L’hypothèse classique est la gratuité ou la semi gratuité durant les premières années pour permettre au preneur d’exécuter des travaux.

Se pose parfois la nécessité de prévoir un mode de révision du loyer, surtout dans le bail de plus de neuf années. Il se peut en effet que le marché locatif évolue plus vite que l’indice santé.

En règle, le loyer évolue légalement de la manière suivante :

  1. La clause d’indexation encadrée par l’article 1728 de l’ancien Code civil qui adapte annuellement le loyer au coût de la vie,
  2. La révision du loyer qui adapte le loyer aux circonstances nouvelles le modulant d’au moins 15 % à la hausse ou à la baisse.

La révision de l’article 6 est impérative en faveur des deux parties (Cass., 25 avril 2003, Pas., I, p. 877).

On ne peut donc y déroger en plus ou en moins car la situation de l’une ou l’autre des parties sera affectée (B. Louveaux, « Le droit du bail commercial », Larcier, Bruxelles, 2011, p. 308).

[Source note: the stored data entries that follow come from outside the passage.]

(** * Document extractor API: the normalisation layer and the request handlers

    A shallow embedding of [app.py]: the two pure helpers
    ([extract_cheque_number_from_micr], [format_indian_currency]), the three
    normalisers ([extract_cheque_with_gemini], [extract_passbook_with_gemini],
    [extract_gst_with_gemini]) and the three request handlers
    ([process_cheque], [process_gst], [process_passbook]).

    Python strings are sequences of Unicode code points, so a string is a
    [list N].  What the interpreter supplies and the repository does not (the
    Unicode character database beyond ASCII, floating point numbers, [repr] of
    strings, [str.lower]) is the interface [Runtime]; what the outside world
    supplies (clock, disk, rasteriser, AI service) is the record [env]. *)

From Stdlib Require Import String Ascii NArith ZArith Lia DecimalN.
From stdpp Require Import base list option numbers gmap sets.

Set Warnings "-register-all,-clear-no-such-hyp".
Local Open Scope N_scope.

(** ** Strings *)

(** A string: its code points. *)
Abbreviation pystr := (list N) (only parsing).

(** Code points of a UTF-8 byte sequence (used for the literals below). *)
Fixpoint utf8_decode (bs : list N) : pystr :=
  match bs with
  | [] => []
  | b :: r =>
    if b <? 0x80 then b :: utf8_decode r
    else if b <? 0xE0 then
      match r with
      | c1 :: r1 => ((b - 0xC0) * 0x40 + (c1 - 0x80)) :: utf8_decode r1
      | _ => []
      end
    else if b <? 0xF0 then
      match r with
      | c1 :: c2 :: r2 =>
        ((b - 0xE0) * 0x1000 + (c1 - 0x80) * 0x40 + (c2 - 0x80)) :: utf8_decode r2
      | _ => []
      end
    else
      match r with
      | c1 :: c2 :: c3 :: r3 =>
        ((b - 0xF0) * 0x40000 + (c1 - 0x80) * 0x1000 + (c2 - 0x80) * 0x40 + (c3 - 0x80))
          :: utf8_decode r3
      | _ => []
      end
  end.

La question est de savoir si une autre révision peut être convenue, qui déroge aux conditions légales, à savoir :

  1. Provoquée par des circonstances nouvelles,
  2. En raison d’une variation de plus de 15 %,
  3. Avec une appréciation du juge en équité.

Les auteurs et la jurisprudence sont divisés.

Pour certains on ne peut déroger au régime légal ; pour d’autre on peut y ajouter mais pas le restreindre.

Je vous fais grâce du relevé des décisions en sens divers car, depuis, l’arrêt de la Cour de cassation du 25 avril 2003, la doctrine récente penche pour l’interdiction (Ch.-Ed. de Frésart, « Les aspects financiers du bail commercial », in Le bail commercial, La Charte, Bruxelles, 208, p. 136).

Cela ne signifie pas que le bail ne puisse contenir une clause de loyer évolutif (par exemple + 5 % tous les neuf ans). Mais l’automaticité de cette clause la distingue d’un mécanisme de révision.

Je partage l’opinion selon laquelle l’article 6 encadre impérativement la révision, prohibant une autre forme d’adaptation.

Toutefois, la révision se conçoit comme une adaptation à ce que les parties n’ont pu prévoir.

Si le bail contient une clause répondant à un fait générateur prévisible ou connu à la conclusions du bail, au moins en son principe, on se situe en dehors du champ d’application de l’article 6.

Il n’est alors plus question de régime concurrent et la prohibition ne s’applique pas.

Ce sera le cas si une évolution est attendue du fait de travaux dans l’environnement ou un aménagement urbanistique attendu (un schéma directeur pour un piétonnier, par exemple).

En conclusion la clause de révision s’écartant de l’article 6 est en principe prohibée.

Mais si son fait générateur particulier est prévisible à la conclusions du bail, un mode de révision peut être mis en place.

On se situe alors davantage dans le registre de la majoration / minoration sous condition suspensive que dans celui de la révision.